*** Supplied material ***

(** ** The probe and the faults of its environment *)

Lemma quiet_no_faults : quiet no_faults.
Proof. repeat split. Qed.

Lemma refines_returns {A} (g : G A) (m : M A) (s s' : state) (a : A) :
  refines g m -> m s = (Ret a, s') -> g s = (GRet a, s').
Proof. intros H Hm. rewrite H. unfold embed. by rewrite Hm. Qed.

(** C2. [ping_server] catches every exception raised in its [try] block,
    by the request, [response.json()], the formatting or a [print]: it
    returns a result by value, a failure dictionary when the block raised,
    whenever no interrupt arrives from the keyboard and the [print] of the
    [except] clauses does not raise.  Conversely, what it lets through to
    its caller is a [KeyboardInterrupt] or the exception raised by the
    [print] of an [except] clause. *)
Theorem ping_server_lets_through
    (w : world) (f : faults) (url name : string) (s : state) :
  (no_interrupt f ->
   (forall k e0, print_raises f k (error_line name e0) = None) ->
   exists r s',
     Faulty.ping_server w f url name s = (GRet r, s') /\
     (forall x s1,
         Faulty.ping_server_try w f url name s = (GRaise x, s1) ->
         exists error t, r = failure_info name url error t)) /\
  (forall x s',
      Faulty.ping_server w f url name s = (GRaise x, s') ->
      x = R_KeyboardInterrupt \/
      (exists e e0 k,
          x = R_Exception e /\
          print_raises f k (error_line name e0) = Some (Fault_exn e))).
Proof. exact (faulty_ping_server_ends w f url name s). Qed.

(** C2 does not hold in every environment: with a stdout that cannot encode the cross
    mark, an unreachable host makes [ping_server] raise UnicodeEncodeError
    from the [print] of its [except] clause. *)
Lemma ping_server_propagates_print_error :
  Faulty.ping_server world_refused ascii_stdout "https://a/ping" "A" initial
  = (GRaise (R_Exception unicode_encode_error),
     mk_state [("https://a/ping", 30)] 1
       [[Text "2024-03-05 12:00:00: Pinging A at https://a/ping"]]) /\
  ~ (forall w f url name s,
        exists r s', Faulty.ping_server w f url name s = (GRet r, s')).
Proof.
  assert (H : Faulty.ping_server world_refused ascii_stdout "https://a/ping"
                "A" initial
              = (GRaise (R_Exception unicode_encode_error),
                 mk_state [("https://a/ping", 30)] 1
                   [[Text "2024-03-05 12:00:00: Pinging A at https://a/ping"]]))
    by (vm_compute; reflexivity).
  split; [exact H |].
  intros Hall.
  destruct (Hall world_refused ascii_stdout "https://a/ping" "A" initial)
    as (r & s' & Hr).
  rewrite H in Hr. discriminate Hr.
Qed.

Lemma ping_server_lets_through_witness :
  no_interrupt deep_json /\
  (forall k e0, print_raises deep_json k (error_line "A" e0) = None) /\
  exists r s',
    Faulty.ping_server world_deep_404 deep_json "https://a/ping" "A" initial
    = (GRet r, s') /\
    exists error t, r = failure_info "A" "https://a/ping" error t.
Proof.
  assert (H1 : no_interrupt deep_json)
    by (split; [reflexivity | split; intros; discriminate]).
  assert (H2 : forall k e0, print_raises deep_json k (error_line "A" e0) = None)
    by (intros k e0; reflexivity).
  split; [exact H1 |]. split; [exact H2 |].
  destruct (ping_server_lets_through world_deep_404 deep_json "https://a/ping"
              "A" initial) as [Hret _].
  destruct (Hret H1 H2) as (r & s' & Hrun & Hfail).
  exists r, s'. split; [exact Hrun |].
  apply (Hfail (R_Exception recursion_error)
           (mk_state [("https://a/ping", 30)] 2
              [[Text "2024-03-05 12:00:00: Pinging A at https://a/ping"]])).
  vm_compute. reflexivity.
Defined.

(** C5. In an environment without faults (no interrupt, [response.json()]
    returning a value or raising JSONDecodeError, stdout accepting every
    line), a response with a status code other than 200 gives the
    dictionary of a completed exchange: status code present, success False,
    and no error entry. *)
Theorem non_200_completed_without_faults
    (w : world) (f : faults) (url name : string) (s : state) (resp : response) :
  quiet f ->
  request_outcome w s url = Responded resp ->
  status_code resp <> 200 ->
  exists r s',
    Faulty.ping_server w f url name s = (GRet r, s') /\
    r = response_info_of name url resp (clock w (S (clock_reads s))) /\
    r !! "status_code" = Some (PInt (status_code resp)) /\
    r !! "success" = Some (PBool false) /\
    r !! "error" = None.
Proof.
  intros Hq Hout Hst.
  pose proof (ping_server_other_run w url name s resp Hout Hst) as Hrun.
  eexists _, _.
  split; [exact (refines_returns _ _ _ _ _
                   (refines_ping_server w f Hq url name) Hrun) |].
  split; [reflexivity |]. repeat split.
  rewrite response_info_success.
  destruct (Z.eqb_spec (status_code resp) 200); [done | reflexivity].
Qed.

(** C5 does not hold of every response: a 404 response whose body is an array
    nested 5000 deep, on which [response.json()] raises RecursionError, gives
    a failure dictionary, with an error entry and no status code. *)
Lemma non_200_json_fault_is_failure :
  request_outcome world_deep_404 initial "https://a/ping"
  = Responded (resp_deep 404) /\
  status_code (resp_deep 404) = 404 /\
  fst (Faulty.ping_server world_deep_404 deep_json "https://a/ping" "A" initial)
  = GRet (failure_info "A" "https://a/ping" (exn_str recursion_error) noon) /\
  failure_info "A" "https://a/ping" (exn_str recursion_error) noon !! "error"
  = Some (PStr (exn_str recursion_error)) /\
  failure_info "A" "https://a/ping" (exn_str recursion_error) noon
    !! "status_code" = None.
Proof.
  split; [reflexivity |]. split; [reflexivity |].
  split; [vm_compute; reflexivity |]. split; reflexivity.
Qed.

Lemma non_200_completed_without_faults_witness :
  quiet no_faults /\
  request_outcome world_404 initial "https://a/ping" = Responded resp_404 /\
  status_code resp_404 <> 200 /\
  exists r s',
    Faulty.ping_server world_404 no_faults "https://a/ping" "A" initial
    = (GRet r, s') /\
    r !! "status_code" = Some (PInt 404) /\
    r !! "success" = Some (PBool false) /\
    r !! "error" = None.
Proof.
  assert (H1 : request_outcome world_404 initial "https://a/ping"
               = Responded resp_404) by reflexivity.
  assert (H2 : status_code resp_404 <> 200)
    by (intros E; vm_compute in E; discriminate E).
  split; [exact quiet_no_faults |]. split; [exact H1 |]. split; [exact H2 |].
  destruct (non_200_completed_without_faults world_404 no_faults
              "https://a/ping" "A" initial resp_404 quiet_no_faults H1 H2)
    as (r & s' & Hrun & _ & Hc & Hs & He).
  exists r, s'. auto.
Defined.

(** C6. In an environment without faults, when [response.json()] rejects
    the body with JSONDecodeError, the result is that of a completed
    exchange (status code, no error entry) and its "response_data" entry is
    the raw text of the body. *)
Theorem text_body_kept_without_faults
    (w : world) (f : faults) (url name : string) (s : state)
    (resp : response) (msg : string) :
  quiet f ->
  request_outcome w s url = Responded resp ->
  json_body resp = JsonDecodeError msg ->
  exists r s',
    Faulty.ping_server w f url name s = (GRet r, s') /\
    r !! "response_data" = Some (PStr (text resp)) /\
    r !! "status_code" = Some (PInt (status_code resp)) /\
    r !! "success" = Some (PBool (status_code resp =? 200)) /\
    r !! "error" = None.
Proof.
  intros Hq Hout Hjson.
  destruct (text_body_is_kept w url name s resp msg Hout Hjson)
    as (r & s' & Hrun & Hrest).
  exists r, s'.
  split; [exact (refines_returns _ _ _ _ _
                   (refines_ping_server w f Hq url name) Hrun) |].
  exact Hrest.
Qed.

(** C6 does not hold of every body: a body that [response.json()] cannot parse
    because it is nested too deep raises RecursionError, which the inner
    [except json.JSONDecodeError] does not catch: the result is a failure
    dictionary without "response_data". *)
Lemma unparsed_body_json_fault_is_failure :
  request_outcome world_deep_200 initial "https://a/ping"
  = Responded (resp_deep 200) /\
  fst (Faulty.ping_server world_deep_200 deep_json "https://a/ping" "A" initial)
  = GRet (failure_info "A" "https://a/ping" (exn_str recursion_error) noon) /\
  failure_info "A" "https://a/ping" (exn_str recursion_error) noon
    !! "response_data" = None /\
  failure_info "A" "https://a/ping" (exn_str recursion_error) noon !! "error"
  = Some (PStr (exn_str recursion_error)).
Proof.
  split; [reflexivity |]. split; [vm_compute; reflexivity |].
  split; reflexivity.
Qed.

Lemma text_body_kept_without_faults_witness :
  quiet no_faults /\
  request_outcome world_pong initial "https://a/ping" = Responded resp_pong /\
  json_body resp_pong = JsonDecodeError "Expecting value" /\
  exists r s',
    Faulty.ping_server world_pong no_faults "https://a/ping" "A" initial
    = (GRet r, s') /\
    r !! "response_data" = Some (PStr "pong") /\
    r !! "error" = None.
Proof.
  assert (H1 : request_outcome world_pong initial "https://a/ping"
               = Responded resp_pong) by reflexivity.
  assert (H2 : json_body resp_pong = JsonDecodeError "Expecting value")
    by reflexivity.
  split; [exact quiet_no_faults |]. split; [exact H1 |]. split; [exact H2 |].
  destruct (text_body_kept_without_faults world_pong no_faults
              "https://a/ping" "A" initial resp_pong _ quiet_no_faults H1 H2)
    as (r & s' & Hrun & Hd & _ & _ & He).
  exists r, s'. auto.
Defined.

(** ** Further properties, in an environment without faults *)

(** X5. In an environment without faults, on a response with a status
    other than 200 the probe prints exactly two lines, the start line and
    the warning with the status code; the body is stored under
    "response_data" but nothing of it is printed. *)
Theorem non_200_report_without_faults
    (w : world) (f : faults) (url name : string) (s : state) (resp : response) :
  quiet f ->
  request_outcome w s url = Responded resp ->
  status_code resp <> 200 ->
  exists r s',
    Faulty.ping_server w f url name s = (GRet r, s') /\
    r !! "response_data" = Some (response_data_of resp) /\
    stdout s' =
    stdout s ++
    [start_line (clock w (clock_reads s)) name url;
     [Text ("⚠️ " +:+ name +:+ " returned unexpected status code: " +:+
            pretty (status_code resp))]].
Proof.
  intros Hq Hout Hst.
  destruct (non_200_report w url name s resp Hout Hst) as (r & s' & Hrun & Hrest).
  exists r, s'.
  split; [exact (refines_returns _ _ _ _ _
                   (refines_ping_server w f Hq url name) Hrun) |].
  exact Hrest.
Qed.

*** End of Supplied material ***
*** Supplied material ***

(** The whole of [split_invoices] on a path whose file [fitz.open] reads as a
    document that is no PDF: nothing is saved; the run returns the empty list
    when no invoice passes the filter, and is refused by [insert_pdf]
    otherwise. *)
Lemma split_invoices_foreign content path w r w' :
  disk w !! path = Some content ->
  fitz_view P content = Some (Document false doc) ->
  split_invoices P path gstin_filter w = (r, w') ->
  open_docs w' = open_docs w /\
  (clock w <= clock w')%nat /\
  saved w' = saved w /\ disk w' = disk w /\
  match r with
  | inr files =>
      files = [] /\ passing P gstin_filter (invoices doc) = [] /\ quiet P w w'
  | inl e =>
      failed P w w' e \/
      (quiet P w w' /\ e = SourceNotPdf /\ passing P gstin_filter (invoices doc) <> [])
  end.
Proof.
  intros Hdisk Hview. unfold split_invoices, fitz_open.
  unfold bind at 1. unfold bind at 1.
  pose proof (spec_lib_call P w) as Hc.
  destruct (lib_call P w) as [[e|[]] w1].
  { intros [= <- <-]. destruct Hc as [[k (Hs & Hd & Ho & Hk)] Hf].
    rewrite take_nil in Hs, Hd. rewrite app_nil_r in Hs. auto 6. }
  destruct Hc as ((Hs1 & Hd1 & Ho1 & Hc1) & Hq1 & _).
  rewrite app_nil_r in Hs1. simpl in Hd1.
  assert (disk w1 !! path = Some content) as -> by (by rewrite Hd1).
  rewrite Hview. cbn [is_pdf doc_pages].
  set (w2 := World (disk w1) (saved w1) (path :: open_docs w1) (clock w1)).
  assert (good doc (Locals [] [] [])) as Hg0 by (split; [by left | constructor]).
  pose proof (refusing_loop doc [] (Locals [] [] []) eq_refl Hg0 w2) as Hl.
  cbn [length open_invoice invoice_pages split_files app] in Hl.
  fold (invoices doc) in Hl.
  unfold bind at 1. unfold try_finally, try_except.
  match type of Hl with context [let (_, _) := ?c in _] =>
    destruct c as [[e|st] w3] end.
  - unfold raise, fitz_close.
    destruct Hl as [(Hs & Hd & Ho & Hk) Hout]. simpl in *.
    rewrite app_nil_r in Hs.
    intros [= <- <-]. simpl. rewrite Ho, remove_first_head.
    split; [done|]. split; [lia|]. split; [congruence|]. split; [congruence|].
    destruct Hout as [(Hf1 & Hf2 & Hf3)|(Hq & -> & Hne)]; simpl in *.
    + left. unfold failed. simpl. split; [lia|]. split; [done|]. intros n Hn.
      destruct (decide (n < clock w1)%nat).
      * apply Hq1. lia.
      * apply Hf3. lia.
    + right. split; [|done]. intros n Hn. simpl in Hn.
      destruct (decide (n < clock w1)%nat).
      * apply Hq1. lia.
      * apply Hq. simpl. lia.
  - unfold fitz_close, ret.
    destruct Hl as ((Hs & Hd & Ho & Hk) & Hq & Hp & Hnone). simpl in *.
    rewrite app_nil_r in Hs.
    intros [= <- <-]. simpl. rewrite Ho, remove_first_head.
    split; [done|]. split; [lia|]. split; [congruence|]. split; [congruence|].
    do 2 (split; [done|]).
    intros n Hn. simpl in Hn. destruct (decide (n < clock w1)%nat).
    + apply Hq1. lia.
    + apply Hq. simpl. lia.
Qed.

*** End of Supplied material ***
*** Supplied material ***

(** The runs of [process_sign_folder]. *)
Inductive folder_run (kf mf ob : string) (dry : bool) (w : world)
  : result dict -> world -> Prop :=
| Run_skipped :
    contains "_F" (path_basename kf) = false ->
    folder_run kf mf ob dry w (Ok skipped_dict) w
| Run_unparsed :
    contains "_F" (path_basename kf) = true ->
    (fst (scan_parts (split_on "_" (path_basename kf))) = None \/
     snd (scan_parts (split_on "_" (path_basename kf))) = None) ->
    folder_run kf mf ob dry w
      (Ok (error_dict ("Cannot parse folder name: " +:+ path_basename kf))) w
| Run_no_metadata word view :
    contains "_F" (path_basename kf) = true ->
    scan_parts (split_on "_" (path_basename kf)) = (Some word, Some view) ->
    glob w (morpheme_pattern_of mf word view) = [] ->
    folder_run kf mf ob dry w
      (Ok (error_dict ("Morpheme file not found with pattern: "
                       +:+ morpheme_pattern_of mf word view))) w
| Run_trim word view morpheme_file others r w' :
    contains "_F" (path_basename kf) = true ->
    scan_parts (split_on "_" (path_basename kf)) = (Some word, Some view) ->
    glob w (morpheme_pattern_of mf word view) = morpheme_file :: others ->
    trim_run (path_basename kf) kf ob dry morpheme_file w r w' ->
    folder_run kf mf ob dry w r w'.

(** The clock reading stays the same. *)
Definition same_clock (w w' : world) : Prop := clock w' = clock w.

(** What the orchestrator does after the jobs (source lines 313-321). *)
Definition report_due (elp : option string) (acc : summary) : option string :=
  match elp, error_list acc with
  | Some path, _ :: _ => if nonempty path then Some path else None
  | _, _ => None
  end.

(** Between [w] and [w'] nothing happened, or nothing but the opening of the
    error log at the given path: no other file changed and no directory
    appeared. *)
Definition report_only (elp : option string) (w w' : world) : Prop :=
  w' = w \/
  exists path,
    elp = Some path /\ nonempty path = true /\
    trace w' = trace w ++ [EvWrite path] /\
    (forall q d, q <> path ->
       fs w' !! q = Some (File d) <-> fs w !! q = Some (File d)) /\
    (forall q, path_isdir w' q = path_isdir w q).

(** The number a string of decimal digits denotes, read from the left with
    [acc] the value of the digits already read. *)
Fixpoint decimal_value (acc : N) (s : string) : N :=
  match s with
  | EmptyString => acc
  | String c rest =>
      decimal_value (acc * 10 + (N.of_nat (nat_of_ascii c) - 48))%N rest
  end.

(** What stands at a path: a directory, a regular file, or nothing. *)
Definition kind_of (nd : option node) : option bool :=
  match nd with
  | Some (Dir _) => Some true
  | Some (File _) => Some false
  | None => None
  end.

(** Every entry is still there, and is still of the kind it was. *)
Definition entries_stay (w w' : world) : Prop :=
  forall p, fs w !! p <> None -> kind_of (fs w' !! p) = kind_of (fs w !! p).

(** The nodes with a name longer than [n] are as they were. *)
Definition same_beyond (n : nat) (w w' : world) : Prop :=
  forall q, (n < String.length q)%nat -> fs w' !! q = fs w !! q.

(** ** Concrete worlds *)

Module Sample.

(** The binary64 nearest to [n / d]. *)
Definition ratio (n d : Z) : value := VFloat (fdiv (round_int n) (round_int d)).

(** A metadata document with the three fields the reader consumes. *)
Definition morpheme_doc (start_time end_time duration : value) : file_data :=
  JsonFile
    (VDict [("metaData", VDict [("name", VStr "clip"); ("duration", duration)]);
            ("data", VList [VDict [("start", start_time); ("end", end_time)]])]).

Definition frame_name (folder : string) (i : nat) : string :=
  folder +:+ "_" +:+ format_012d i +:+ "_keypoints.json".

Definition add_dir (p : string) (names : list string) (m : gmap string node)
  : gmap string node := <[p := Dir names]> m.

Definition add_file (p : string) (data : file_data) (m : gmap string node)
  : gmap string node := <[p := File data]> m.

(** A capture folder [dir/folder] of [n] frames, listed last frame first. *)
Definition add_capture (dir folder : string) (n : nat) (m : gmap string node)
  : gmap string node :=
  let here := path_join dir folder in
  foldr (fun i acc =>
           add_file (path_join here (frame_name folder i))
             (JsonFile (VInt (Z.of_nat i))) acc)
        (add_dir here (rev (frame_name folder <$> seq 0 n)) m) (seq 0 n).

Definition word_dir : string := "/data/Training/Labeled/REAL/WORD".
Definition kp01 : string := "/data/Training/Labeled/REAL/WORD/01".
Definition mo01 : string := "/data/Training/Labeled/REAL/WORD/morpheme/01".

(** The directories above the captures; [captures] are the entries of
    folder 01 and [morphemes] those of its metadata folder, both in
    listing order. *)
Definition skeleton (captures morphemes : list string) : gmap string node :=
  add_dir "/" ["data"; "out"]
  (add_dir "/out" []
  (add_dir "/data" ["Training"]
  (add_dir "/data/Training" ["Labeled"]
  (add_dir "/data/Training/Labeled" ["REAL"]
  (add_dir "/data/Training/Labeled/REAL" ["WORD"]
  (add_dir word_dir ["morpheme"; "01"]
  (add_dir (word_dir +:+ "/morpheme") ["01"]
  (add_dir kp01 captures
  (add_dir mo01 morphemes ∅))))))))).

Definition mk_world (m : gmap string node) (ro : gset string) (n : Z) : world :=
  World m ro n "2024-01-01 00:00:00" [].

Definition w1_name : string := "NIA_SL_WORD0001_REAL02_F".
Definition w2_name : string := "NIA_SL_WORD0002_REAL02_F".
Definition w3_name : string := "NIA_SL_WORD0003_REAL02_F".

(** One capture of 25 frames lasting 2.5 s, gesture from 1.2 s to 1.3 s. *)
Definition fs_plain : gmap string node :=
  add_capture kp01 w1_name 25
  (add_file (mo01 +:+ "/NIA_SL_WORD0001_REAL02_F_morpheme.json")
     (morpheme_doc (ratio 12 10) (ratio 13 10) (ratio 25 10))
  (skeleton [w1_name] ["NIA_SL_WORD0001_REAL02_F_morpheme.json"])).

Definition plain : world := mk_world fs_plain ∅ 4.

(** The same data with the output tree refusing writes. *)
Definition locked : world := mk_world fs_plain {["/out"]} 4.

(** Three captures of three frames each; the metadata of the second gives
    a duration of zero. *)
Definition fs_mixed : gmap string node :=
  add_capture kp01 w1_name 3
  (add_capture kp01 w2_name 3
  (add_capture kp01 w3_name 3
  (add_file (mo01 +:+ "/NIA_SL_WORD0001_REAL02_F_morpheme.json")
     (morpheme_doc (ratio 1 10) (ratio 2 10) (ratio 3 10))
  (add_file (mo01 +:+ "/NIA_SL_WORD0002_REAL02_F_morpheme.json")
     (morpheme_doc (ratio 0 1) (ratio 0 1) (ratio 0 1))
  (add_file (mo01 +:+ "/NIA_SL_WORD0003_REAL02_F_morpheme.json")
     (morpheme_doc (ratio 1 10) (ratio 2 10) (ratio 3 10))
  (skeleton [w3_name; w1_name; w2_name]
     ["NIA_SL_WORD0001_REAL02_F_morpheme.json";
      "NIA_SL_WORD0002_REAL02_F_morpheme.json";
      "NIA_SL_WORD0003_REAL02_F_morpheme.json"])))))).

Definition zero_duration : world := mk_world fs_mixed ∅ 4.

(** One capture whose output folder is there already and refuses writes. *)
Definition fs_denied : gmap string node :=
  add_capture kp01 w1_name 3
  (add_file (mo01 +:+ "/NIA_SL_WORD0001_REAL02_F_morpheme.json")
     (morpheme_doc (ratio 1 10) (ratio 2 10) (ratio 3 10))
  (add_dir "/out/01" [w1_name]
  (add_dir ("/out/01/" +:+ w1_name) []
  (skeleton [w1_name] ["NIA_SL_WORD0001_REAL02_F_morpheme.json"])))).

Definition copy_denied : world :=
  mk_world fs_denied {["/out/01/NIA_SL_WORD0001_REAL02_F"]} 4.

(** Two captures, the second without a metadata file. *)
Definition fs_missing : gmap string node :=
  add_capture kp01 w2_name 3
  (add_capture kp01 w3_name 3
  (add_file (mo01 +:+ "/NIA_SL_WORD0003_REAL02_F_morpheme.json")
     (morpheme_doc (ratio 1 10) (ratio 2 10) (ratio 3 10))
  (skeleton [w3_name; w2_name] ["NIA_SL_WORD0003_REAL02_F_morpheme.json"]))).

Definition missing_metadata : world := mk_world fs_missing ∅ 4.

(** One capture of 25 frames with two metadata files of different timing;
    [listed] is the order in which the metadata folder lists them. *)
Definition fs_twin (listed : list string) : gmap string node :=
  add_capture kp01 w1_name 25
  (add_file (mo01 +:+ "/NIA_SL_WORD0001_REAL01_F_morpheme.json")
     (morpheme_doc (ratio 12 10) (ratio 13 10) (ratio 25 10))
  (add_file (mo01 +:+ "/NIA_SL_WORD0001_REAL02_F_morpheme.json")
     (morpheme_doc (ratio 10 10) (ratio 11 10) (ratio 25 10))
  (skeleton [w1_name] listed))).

*** End of Supplied material ***

- **Task statement**
Your task is to copy every line in the entries that holds the string "names".

- **Solution for this task**
Definition add_dir (p : string) (names : list string) (m : gmap string node)
  : gmap string node := <[p := Dir names]> m.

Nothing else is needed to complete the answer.